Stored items
Example rfc_inflate_samples :
  rfc_inflate false DEFLATE_RAW (bits_of sample_stream) = Some sample_text
  /\ rfc_inflate false DEFLATE_ZLIB (bits_of rfc_sample) = Some [97; 98; 99]
  /\ rfc_inflate true DEFLATE_ZLIB (bits_of (take 10 rfc_sample ++ [40])) = None
  /\ inflate_spec DEFLATE_ZLIB (fun _ => 0) [] (bits_of (take 10 rfc_sample ++ [40])) = Done [97; 98; 99].
Proof. vm_compute. done. Qed.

TASK>
All the entries are to be reproduced verbatim.

RESULT OF THIS EXERCISE>
Example rfc_inflate_samples :
  rfc_inflate false DEFLATE_RAW (bits_of sample_stream) = Some sample_text
  /\ rfc_inflate false DEFLATE_ZLIB (bits_of rfc_sample) = Some [97; 98; 99]
  /\ rfc_inflate true DEFLATE_ZLIB (bits_of (take 10 rfc_sample ++ [40])) = None
  /\ inflate_spec DEFLATE_ZLIB (fun _ => 0) [] (bits_of (take 10 rfc_sample ++ [40])) = Done [97; 98; 99].
Proof. vm_compute. done. Qed.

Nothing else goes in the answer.